◆ PROBLEM TO SOLVE ◆
Take the lines below between the one holding "Proof. solve_decision. Defined." and the one holding "Module Deduper.", inclusive, and copy them exactly. Add nothing.

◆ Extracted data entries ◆

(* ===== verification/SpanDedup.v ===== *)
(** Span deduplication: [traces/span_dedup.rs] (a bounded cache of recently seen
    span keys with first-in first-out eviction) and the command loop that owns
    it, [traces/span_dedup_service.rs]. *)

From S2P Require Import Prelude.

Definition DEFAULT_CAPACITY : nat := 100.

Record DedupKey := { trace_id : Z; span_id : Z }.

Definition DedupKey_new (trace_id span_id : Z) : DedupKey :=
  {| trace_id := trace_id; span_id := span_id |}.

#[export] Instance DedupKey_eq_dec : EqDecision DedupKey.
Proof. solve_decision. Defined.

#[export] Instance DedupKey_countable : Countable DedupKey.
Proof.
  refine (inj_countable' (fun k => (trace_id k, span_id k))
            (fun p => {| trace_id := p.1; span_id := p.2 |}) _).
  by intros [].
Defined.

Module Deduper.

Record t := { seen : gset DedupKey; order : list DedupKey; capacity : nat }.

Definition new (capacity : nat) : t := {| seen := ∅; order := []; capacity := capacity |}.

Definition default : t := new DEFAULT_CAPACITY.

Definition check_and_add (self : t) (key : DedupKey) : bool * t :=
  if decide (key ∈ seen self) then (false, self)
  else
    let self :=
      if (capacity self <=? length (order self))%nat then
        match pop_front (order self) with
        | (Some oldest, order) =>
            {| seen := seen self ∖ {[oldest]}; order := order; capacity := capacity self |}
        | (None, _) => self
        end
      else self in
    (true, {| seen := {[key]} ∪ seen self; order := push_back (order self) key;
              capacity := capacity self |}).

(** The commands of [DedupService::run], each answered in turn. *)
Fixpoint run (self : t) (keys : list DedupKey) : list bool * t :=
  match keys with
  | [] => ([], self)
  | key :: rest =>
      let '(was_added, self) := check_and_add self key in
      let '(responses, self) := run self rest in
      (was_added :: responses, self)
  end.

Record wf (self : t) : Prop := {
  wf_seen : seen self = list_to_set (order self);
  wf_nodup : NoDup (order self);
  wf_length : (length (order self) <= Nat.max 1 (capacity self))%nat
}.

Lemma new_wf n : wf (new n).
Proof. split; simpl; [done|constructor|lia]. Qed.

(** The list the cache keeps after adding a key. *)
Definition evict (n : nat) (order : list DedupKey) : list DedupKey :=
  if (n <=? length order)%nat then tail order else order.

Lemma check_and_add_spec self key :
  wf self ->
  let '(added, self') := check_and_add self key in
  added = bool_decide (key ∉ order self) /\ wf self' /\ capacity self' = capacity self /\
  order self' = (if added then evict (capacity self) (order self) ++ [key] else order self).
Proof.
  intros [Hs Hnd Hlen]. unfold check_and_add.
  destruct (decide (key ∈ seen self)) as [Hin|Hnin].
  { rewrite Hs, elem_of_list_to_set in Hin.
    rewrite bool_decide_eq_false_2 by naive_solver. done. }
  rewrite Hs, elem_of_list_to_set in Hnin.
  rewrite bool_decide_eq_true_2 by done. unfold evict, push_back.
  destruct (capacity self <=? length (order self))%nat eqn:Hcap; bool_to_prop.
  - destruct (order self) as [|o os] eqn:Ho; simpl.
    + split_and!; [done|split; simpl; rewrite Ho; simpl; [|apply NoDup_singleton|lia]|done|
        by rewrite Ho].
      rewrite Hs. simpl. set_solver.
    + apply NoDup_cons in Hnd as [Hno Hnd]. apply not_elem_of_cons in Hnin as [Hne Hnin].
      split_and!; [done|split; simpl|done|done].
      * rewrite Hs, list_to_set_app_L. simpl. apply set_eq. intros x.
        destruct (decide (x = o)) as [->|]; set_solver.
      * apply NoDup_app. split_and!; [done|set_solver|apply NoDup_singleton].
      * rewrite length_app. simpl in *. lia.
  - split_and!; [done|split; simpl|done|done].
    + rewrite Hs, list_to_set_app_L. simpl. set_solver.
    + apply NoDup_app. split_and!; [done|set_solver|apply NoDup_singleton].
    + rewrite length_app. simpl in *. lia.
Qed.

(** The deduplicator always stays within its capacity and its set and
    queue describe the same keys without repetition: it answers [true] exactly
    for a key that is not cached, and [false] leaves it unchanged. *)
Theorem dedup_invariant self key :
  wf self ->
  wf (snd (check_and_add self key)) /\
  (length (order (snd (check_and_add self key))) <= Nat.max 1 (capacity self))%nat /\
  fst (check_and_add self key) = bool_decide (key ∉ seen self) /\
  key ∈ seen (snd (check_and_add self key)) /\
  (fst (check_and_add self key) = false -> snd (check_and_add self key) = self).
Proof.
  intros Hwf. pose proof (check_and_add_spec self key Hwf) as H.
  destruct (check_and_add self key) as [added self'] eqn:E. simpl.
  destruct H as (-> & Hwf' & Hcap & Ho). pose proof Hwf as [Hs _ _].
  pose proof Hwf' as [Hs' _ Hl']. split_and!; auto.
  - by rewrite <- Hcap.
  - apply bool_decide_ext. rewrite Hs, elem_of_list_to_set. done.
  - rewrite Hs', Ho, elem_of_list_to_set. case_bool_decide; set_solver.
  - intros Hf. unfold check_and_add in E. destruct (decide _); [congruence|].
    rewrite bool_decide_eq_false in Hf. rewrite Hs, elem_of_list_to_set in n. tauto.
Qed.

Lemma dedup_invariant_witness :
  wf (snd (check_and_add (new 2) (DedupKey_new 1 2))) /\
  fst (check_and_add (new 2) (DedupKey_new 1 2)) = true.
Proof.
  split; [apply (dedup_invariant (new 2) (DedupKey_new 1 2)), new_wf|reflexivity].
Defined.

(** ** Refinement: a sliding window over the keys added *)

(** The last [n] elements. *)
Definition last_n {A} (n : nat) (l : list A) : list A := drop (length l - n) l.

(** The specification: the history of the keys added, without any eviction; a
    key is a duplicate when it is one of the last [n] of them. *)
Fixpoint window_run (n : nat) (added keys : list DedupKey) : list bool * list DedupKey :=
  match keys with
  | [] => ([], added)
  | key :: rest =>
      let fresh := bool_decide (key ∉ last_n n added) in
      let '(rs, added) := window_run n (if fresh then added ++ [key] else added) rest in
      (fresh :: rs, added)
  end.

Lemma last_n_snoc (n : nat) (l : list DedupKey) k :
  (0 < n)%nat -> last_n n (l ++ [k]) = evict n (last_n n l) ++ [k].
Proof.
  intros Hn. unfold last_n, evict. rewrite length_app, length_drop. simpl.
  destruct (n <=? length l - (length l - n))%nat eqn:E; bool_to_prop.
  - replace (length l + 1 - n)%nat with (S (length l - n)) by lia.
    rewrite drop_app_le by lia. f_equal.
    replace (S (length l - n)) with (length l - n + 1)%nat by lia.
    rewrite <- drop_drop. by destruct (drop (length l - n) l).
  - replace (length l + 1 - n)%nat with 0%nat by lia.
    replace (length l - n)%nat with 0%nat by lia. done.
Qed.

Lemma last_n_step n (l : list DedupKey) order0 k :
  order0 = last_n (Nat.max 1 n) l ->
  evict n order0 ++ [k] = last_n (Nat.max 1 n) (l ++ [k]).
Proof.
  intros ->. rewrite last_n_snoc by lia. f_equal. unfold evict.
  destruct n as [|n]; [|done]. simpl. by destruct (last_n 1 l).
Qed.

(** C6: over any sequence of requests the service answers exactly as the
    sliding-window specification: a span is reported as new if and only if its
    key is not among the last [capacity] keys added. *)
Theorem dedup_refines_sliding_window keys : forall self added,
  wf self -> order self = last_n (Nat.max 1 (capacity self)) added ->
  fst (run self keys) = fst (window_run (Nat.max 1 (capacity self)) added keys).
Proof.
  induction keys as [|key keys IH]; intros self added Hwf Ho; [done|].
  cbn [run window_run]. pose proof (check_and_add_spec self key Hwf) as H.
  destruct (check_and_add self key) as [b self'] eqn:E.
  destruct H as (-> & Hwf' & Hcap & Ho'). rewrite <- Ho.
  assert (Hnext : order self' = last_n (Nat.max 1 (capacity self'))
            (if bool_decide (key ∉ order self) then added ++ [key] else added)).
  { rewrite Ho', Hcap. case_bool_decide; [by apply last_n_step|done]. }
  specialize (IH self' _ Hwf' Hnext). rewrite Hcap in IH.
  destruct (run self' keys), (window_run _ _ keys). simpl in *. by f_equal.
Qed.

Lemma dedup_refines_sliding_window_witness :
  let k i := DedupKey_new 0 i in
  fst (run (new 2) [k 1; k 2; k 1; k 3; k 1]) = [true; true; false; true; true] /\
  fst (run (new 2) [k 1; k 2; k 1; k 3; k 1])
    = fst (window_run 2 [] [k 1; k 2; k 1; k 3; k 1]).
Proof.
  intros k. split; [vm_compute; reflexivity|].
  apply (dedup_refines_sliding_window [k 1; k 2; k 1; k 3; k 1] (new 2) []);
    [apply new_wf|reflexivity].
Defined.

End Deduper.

◆ EXPECTED ANSWER ◆
Proof. solve_decision. Defined.

#[export] Instance DedupKey_countable : Countable DedupKey.
Proof.
  refine (inj_countable' (fun k => (trace_id k, span_id k))
            (fun p => {| trace_id := p.1; span_id := p.2 |}) _).
  by intros [].
Defined.

Module Deduper.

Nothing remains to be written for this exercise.